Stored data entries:
== == ==

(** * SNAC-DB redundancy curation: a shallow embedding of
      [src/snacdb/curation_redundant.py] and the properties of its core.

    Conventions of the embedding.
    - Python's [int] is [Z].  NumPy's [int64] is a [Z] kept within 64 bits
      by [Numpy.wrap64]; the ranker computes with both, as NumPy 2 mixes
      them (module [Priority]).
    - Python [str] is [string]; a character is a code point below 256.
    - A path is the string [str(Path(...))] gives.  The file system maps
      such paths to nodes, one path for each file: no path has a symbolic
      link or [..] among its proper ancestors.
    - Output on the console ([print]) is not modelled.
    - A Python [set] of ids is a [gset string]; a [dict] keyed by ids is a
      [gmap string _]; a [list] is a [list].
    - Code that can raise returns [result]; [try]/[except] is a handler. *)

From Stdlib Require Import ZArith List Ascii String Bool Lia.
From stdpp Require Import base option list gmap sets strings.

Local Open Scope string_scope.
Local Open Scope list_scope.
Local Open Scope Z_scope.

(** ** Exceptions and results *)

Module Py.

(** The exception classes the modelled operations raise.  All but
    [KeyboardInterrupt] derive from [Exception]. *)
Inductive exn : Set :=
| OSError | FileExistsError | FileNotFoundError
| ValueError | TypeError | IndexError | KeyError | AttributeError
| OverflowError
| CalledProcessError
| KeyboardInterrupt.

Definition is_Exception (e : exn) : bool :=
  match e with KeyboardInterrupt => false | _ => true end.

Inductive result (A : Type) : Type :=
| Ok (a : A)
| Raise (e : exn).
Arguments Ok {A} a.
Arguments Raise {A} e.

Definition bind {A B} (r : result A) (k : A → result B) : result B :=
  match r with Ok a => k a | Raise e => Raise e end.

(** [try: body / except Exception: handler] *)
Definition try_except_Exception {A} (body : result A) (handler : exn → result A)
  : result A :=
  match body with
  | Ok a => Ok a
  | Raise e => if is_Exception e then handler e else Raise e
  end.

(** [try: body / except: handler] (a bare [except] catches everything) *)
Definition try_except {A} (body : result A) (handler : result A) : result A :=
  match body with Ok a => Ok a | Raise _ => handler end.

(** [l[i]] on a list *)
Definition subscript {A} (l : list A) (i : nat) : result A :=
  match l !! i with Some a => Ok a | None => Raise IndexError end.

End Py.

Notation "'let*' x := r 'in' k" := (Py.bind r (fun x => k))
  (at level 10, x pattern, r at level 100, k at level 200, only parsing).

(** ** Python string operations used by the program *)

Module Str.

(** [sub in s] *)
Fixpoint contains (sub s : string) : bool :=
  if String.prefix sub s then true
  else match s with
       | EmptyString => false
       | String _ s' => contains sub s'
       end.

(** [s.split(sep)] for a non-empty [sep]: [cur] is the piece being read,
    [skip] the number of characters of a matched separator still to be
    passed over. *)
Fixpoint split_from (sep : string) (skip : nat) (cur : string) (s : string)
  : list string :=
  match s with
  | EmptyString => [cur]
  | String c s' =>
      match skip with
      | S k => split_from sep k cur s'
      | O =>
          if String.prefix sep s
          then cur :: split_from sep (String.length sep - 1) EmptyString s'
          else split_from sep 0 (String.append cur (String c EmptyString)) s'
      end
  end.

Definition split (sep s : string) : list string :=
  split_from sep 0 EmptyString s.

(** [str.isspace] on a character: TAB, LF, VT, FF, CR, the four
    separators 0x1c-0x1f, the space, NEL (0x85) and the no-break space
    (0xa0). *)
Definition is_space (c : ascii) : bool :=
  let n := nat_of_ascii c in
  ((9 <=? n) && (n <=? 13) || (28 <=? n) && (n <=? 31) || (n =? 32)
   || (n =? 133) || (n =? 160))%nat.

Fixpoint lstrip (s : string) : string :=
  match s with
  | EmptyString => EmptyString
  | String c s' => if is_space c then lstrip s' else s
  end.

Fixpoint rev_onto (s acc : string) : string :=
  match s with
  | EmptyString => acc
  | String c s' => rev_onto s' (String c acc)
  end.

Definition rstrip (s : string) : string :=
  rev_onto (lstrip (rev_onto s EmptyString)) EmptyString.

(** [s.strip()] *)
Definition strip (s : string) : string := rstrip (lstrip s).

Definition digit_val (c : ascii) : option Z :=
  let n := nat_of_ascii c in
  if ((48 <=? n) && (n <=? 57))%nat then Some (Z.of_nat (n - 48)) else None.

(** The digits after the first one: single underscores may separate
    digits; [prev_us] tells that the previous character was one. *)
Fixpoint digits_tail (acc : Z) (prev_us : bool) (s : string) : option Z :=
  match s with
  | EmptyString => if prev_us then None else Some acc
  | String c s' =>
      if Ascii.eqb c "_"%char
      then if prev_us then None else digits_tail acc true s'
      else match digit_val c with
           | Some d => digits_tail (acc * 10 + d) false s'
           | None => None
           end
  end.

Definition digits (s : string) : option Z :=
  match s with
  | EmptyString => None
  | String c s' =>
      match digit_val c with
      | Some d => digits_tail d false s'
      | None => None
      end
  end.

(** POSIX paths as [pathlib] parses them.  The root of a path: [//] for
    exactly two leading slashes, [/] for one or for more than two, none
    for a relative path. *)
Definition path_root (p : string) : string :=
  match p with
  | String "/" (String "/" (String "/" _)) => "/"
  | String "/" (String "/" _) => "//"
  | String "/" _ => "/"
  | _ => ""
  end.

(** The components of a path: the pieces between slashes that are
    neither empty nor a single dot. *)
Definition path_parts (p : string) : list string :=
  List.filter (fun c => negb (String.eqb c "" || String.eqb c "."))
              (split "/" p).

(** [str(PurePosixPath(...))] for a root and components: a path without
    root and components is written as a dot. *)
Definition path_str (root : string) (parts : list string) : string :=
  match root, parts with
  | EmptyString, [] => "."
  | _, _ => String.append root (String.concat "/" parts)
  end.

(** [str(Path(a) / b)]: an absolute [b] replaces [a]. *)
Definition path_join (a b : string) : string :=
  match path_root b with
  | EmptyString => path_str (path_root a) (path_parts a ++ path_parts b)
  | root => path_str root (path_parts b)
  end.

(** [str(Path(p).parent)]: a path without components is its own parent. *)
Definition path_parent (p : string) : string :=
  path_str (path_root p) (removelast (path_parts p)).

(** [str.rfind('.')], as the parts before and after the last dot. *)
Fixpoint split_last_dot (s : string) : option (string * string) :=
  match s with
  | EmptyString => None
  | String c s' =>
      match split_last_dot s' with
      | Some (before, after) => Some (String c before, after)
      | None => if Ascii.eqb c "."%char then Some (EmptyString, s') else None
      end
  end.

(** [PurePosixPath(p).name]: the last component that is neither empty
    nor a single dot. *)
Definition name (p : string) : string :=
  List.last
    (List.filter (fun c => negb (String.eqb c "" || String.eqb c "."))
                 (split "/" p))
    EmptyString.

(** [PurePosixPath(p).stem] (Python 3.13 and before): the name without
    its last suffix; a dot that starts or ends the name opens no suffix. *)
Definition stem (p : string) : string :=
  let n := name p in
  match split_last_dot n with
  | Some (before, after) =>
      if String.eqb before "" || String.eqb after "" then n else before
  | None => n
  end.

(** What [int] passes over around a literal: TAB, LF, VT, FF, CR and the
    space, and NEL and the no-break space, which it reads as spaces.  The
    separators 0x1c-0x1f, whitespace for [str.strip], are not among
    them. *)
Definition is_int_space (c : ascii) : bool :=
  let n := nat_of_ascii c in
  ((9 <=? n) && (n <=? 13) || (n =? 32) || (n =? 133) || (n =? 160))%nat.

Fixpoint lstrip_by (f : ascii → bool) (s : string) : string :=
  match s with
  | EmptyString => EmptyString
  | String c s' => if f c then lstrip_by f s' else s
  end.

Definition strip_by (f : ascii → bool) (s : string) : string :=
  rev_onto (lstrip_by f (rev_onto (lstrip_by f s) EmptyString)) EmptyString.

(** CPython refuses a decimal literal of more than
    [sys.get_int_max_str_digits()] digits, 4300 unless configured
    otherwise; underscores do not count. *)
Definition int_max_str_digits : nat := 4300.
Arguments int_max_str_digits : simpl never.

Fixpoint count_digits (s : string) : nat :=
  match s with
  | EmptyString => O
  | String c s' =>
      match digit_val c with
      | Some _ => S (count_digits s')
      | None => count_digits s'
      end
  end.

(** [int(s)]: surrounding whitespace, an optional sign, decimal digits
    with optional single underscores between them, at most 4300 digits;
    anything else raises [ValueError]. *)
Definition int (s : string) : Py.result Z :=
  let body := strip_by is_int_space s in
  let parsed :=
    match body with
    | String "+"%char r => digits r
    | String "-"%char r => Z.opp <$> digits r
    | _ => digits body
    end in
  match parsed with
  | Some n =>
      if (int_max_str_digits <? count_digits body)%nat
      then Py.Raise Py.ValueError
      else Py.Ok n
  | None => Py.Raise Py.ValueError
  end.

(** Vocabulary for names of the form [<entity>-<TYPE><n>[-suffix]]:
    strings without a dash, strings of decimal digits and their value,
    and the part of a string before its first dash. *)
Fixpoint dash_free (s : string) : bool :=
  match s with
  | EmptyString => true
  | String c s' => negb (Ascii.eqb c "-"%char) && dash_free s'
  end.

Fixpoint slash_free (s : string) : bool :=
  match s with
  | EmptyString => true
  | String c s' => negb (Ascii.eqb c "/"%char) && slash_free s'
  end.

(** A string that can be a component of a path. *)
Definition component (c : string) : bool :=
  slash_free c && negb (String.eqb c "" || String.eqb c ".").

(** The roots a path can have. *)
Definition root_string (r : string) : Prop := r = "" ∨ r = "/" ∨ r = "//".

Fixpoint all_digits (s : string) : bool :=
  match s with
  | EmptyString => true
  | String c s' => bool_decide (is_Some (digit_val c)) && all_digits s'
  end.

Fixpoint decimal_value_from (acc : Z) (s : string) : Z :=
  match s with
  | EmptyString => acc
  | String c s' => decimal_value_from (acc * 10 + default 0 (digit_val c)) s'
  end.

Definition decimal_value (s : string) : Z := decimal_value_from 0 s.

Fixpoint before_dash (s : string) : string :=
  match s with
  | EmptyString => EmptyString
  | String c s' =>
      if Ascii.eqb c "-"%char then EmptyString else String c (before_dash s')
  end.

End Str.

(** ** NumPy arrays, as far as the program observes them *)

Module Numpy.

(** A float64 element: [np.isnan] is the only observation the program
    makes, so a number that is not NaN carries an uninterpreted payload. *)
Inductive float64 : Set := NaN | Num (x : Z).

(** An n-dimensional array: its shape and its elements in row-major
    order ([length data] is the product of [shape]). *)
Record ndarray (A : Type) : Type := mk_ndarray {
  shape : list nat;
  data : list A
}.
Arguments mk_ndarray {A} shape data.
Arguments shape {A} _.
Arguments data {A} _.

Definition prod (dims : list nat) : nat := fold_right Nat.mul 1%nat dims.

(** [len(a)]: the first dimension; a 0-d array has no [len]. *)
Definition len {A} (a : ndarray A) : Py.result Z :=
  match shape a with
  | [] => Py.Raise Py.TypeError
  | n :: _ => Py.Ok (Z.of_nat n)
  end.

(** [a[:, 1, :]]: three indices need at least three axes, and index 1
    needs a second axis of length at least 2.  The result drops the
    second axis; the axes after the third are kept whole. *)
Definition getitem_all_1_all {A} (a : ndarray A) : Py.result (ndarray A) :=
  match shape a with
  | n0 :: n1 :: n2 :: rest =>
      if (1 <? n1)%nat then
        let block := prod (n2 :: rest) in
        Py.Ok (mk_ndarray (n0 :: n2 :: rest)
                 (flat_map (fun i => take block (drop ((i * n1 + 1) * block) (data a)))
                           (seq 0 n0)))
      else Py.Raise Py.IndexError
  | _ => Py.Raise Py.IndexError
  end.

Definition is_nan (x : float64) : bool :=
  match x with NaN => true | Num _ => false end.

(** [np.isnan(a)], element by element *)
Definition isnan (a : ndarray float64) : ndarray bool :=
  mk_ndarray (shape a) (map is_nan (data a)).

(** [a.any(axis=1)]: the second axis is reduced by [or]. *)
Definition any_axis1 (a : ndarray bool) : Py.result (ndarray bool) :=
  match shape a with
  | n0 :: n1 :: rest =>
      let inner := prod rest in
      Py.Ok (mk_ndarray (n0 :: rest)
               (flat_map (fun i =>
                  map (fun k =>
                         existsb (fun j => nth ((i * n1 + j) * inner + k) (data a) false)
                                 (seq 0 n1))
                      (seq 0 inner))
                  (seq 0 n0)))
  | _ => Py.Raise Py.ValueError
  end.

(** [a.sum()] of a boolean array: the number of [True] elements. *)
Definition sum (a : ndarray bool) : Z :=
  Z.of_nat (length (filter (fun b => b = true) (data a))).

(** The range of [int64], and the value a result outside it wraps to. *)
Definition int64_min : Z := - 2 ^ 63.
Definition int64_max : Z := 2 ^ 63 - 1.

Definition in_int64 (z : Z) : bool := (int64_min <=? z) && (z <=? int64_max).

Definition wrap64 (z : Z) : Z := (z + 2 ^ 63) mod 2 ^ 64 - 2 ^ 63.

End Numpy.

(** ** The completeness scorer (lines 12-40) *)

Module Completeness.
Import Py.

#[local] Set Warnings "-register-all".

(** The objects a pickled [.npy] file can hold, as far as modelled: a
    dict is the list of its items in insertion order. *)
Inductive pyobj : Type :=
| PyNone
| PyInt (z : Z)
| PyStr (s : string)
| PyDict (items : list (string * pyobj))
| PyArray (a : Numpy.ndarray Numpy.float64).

== == ==

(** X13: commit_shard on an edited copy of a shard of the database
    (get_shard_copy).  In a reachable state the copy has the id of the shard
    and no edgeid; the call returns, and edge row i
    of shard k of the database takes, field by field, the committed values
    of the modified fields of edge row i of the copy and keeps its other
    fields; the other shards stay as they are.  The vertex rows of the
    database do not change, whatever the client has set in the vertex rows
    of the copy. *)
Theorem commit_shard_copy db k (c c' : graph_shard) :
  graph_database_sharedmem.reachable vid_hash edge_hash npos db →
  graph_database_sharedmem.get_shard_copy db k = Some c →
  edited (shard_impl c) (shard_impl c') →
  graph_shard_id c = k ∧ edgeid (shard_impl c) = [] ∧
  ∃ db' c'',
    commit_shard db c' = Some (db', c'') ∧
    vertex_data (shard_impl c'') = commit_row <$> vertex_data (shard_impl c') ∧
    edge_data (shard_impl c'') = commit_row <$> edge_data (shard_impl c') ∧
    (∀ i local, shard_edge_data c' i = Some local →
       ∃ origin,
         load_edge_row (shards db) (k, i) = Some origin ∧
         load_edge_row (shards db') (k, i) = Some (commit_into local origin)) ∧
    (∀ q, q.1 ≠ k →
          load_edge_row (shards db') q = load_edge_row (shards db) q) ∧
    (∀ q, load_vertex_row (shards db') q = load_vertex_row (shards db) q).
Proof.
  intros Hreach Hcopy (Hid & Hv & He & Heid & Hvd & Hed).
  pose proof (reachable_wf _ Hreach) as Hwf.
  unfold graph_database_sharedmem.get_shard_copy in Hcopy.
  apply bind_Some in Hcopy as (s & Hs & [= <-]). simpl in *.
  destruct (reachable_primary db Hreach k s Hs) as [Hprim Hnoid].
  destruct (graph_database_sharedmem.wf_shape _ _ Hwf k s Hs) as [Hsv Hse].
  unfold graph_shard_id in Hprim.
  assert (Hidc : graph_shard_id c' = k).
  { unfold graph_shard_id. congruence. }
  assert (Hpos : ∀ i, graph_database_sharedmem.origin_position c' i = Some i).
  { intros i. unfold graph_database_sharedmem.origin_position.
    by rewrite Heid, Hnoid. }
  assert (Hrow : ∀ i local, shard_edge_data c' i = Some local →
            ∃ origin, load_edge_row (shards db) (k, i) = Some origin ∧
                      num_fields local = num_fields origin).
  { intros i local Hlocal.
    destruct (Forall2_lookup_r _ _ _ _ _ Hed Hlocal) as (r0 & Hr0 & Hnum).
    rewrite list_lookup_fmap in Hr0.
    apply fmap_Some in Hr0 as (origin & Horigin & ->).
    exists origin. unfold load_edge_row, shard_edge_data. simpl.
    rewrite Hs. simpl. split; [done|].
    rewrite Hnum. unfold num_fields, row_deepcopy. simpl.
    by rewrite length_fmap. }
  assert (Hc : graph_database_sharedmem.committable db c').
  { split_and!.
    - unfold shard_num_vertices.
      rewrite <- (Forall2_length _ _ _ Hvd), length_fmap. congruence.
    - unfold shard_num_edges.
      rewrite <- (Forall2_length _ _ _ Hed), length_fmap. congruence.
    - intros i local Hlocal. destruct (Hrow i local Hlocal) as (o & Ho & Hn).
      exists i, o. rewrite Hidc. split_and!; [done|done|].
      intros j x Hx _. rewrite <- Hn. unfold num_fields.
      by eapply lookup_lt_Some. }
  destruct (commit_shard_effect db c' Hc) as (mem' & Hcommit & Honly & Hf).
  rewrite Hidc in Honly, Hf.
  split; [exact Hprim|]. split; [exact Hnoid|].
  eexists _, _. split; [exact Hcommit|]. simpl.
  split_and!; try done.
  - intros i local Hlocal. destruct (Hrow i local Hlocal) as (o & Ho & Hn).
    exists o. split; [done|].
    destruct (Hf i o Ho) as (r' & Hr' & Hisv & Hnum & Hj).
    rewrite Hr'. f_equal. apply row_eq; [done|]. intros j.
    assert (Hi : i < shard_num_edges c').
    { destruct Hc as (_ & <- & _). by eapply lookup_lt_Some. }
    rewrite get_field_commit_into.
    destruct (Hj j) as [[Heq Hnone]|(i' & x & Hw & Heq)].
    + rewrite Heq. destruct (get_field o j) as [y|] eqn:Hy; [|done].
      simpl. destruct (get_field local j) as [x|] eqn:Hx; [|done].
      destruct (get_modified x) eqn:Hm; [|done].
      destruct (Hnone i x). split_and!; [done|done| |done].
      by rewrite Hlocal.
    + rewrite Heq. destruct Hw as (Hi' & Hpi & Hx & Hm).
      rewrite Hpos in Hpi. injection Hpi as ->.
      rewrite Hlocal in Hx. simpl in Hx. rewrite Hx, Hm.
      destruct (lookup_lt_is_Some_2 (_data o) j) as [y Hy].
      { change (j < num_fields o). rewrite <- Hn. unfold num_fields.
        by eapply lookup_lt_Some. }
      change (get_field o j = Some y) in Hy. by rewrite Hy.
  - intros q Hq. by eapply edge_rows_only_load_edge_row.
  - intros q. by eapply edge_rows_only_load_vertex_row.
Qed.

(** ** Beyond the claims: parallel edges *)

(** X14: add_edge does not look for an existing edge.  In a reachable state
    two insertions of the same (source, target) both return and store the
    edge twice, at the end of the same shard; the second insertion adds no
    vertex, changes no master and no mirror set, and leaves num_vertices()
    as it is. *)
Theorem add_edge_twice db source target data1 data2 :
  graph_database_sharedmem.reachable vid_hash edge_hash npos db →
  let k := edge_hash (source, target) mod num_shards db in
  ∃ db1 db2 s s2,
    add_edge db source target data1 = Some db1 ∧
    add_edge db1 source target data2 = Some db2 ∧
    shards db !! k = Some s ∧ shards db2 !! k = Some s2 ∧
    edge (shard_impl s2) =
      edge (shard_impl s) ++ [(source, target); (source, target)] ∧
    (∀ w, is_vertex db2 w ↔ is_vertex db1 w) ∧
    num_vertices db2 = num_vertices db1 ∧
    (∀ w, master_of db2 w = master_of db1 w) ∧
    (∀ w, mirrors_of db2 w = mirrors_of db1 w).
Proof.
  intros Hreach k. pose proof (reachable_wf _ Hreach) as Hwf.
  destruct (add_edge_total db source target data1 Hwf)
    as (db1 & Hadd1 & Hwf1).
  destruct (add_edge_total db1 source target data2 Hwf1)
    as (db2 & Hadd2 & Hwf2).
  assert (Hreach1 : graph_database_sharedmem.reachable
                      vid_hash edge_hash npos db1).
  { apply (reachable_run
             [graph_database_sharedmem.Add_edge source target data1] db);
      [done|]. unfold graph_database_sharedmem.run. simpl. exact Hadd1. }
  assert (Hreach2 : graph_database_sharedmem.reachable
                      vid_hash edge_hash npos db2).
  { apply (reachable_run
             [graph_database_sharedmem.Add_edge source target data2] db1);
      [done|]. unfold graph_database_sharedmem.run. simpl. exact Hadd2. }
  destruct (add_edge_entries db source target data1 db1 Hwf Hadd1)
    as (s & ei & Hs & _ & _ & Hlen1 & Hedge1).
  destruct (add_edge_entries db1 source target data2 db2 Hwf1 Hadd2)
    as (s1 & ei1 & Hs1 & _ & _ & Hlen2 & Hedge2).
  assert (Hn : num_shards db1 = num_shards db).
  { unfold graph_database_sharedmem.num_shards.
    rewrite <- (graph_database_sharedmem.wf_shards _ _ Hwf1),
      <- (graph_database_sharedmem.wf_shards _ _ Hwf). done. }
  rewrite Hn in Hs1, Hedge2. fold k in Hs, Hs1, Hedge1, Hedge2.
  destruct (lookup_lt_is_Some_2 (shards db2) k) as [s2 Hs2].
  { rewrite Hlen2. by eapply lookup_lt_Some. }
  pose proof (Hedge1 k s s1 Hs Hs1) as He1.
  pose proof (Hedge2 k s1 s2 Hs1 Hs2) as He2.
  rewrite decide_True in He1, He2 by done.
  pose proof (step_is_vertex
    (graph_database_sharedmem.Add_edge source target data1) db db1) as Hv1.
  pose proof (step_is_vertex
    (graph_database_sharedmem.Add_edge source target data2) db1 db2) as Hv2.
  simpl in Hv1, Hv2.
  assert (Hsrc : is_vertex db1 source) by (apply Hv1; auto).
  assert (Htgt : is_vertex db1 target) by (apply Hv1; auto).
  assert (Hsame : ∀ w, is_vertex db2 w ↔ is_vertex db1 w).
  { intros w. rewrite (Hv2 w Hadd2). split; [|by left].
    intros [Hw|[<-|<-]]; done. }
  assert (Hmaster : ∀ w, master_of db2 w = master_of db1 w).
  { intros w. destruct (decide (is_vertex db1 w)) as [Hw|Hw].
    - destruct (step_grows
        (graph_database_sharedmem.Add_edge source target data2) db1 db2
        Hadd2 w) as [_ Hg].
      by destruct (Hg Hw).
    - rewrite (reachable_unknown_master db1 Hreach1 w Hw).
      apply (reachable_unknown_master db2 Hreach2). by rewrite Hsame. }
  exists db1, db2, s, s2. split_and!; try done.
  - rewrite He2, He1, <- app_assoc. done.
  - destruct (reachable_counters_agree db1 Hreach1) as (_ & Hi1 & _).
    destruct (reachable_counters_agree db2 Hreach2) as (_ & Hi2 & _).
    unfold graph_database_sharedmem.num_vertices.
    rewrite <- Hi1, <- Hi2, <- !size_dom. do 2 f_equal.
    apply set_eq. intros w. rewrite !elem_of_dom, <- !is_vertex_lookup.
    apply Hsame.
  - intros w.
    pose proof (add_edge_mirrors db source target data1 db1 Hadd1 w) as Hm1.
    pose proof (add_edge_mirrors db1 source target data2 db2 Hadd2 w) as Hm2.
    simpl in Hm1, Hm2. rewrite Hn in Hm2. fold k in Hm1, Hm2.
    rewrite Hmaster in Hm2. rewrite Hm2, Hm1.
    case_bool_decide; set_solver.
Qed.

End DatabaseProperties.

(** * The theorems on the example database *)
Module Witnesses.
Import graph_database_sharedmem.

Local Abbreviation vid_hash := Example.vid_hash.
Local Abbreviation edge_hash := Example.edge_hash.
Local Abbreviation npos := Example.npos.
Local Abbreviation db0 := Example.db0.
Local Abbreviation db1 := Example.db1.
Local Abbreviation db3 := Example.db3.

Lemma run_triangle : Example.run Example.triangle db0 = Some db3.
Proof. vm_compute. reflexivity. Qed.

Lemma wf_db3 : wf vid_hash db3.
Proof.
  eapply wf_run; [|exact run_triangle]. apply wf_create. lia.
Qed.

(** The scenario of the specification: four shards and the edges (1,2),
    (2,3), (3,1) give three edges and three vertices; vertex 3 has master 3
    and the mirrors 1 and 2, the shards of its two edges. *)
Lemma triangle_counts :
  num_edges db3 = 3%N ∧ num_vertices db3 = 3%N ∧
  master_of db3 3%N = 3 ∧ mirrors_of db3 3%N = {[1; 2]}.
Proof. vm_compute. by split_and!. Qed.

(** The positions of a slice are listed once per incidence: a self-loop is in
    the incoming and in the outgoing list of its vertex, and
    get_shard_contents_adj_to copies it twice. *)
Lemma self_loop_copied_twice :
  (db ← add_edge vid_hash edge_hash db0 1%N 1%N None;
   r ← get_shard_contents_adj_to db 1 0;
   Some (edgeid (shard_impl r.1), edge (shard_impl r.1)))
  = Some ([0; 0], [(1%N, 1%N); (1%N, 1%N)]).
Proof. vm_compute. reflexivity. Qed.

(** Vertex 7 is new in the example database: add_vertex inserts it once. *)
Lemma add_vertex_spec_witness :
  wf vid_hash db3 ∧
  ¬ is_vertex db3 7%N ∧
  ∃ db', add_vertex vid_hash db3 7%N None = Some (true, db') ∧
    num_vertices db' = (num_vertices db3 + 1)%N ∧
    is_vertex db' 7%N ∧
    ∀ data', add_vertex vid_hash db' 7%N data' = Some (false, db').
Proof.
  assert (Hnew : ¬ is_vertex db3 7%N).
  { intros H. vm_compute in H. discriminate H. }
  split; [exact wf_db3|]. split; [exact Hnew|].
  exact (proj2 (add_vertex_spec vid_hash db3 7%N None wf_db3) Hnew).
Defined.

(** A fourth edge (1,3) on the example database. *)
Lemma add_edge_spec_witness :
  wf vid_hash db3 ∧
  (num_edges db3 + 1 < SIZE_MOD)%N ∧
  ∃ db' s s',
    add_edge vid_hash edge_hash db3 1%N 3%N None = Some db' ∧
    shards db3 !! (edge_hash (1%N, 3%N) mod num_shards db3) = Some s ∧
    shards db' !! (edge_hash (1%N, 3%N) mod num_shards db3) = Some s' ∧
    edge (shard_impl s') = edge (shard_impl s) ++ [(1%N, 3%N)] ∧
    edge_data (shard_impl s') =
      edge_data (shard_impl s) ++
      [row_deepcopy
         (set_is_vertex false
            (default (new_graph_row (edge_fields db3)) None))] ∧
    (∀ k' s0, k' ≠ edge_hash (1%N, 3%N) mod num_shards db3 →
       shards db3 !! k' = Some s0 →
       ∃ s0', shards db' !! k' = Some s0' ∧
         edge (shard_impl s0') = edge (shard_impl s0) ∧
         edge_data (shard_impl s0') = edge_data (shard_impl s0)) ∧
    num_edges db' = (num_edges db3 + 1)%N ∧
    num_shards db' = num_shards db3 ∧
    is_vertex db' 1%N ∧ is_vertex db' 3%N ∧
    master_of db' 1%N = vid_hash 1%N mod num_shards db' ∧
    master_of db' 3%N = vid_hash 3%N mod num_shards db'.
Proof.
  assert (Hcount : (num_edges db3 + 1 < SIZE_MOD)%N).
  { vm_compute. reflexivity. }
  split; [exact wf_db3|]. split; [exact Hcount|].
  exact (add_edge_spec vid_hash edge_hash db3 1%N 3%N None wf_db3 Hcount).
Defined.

== == ==

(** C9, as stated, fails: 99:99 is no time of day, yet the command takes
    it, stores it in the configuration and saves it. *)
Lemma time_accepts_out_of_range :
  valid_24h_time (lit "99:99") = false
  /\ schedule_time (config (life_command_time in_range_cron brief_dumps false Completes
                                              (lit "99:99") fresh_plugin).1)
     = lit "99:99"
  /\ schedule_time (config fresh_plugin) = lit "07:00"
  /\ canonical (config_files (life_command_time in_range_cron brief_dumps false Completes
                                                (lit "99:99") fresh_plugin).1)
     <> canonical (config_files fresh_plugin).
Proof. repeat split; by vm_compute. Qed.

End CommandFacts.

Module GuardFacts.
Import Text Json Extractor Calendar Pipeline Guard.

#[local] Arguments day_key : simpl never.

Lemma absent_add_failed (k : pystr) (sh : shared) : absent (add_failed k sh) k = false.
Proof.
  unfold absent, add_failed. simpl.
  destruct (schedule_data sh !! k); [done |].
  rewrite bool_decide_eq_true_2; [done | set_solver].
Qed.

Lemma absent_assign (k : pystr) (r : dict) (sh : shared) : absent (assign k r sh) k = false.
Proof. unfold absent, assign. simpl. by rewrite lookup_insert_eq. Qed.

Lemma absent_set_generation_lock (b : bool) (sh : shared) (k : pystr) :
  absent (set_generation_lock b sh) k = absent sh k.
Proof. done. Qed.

== == ==

> **What you need to do**:
Nothing should appear in the answer except the lines above from the line with "as it is. *)" through the line with "add_edge db source", both included, written out exactly.

> **The completed task**:
    as it is. *)
Theorem add_edge_twice db source target data1 data2 :
  graph_database_sharedmem.reachable vid_hash edge_hash npos db →
  let k := edge_hash (source, target) mod num_shards db in
  ∃ db1 db2 s s2,
    add_edge db source target data1 = Some db1 ∧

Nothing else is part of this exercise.